Выйдя из крепости на улочки Мдины, я натыкался на ресторан с яркой вывеской, на которой самозабвенно уплетала спагетти толстая харя с разинутым ртищем. И название было шикарное: «Big Bum»,[36] оставалось только удивляться, почему именно этим местом не поглощались спагетти. У писателя Максима Горького, модного в начале прошлого века, я вычитал эмоциональные строки о том, что всему лучшему в жизни он был обязан книгам. Это я и взял на вооружение. Особенно обожал толстые тома в сафьяновом переплете, зачитанные, с отметками деда на полях, совершенно идиотскими и не по делу, что не замедлило сказаться на моем умственном развитии. Уже в восемь лет я читал газеты, регулярно слушал теленовости и просвещал родителей по поводу политического положения в стране. Этап елейных стишков Чуковского, занудных народных сказок и претенциозных парадоксов Остера я преодолел уже в пять. В душе осталось лишь пристрастие к абсурду Милна и Лира конечно же Льюиса Кэрролла, чья Алиса долго будоражила меня (особенно, когда оставался с ней наедине в кроличьей норе), а из современников больше всего кружил голову Спайк Миллиган с его абсурдными героями. В этих фантазиях я с наслаждением купался, радуясь, что рядом со мной нет ни занудного брата Иванушки, ни плаксивой сестрицы Аленушки из народных сказок.
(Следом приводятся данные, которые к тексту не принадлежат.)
(* ===== verification/Transport.v ===== *)
(** * Sending a request

    [send_with_raw_payload] of cda-comm-uds/src/transport.rs: the retry loop
    of the UDS layer around one request.  The gateway and the clock are the
    environment of the function: [gateway k] is what the gateway does with
    the [k]-th transmission, every waiting point of the code reads it.  Time
    is in nanoseconds since [start]. *)

From stdpp Require Import strings gmap.
From S2P Require Import Prelude Bytes Errors Uds.

Local Open Scope Z_scope.

(** ** Parameters *)

Inductive RetryPolicy : Type :=
  | Disabled
  | ContinueUntilTimeout
  | ContinueUnlimited.

Record UdsParameters : Type := {
  timeout_default : Z;
  rc_21_retry_policy : RetryPolicy;
  rc_21_completion_timeout : Z;
  rc_21_repeat_request_time : Z;
  rc_78_retry_policy : RetryPolicy;
  rc_78_completion_timeout : Z;
  rc_78_timeout : Z;
  rc_94_completion_timeout : Z;
  rc_94_retry_policy : RetryPolicy;
  rc_94_repeat_request_time : Z;
  repeat_req_count_app : Z
}.

Definition validate_timeout_by_policy (policy : RetryPolicy) (elapsed completion_timeout : Z) : dresult unit :=
  match policy with
  | Disabled => Err Timeout
  | ContinueUntilTimeout => if completion_timeout <? elapsed then Err Timeout else Ok ()
  | ContinueUnlimited => Ok ()
  end.

(** ** The environment *)

(** What arrives on the response channel. *)
Abbreviation received := (dresult (option TransportResponse)).

(** The messages on the channel, each with the time since the one before;
    there may be no end of them. *)
Definition arrivals : Type := nat -> option (Z * received).
Definition following (a : arrivals) : arrivals := fun i => a (S i).
(** Those of a list, and no others. *)
Definition listed (l : list (Z * received)) : arrivals := fun i => l !! i.

(** One transmission: how long [gateway.send] takes and what it returns, the
    messages that then arrive on the response channel, the time after the last
    one at which the channel is closed ([None]: never), and the time the
    gateway's task takes to end once the channel is dropped ([None]: never). *)
Record transmission : Type := {
  send_time : Z;
  send_result : dresult unit;
  incoming : arrivals;
  closes : option Z;
  teardown : option Z
}.

(** [tokio::time::timeout(t, response_rx.recv())]. *)
Inductive recv_result : Type :=
  | Received (r : received)
  | Closed
  | Elapsed.

Definition recv_timeout (t : Z) (message : option (Z * received)) (closes : option Z) : Z * recv_result :=
  match message with
  | Some (d, r) => if d <=? t then (d, Received r) else (t, Elapsed)
  | None => match closes with
          | Some d => if d <=? t then (d, Closed) else (t, Elapsed)
          | None => (t, Elapsed)
          end
  end.

Definition RETRY_TEARDOWN_GRACE : Z := 500 * 1000 * 1000.

(** The time spent in [await_stale_gateway_task]. *)
Definition await_stale_gateway_task (handle : option Z) : Z :=
  match handle with Some t => Z.min t RETRY_TEARDOWN_GRACE | None => RETRY_TEARDOWN_GRACE end.

(** ** The loops *)

(** The mutable variables of the loops: the clock, [rx_timeout_next],
    [app_retry_count], the number of transmissions so far, and
    [previous_task_handle] with the time that task takes to end. *)
Record locals : Type := {
  clock : Z;
  rx_timeout_next : option Z;
  app_retry_count : Z;
  sent : nat;
  previous_task_handle : option (option Z)
}.

Definition wait (d : Z) (s : locals) : locals :=
  {| clock := clock s + d; rx_timeout_next := rx_timeout_next s; app_retry_count := app_retry_count s;
     sent := sent s; previous_task_handle := previous_task_handle s |}.

Definition set_rx_timeout_next (t : option Z) (s : locals) : locals :=
  {| clock := clock s; rx_timeout_next := t; app_retry_count := app_retry_count s;
     sent := sent s; previous_task_handle := previous_task_handle s |}.

Definition set_handle (h : option (option Z)) (s : locals) : locals :=
  {| clock := clock s; rx_timeout_next := rx_timeout_next s; app_retry_count := app_retry_count s;
     sent := sent s; previous_task_handle := h |}.

Definition count_sent (s : locals) : locals :=
  {| clock := clock s; rx_timeout_next := rx_timeout_next s; app_retry_count := app_retry_count s;
     sent := S (sent s); previous_task_handle := previous_task_handle s |}.

(** [u32::saturating_add(1)], and [rx_timeout_next = None]. *)
Definition repeated (s : locals) : locals :=
  {| clock := clock s; rx_timeout_next := None;
     app_retry_count := Z.min (app_retry_count s + 1) (2 ^ 32 - 1);
     sent := sent s; previous_task_handle := previous_task_handle s |}.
Вся мебель интересовала меня больше из-за прадеда, чем из-за деда и отца. Я не застал его, но восстанавливал его исторический образ по фотографиям в семейном альбоме. Фото 1912 года: прадед-пастушок в рубахе до колен и его старший брат с женой в кружевном платье. Фото двадцатых годов: хохочущий красноармеец с винтовкой в руке, по преданиям, во времена кровавого подавления крестьянского восстания. Фото прадеда тридцатого года: гимнастерка, портупея, кожаная сумка, один кубик в петлице, рядом два красноармейца угрюмого вида, явно лагерные охранники.
Потом пошли уже неинтересные фото прадеда на пенсии: то он, поддатый, в компании толстых телок, то режущий колбасу на тарелке, то с дедом в обнимку и с моим папашей-мальчиком, залегшим рядом в траву.
Прадед последнее время все больше интересовал меня своим революционным, а точнее, карательным прошлым, тогда слово соединялось с делом, и все тонуло в крови. Все остальные родичи представлялись мелкобуржуазными банальностями: конспиративный дед с его шепотками и бесшумными, кошачьими шажками (то ли шпион, то ли уголовник без всяких политических взглядов). Отец, понятный, как бутылка пива, мать с ее деревенской родней (дары в виде кислой капусты и огурцов). О бабке-стерве особо, но она внезапно умерла, и потому не буду.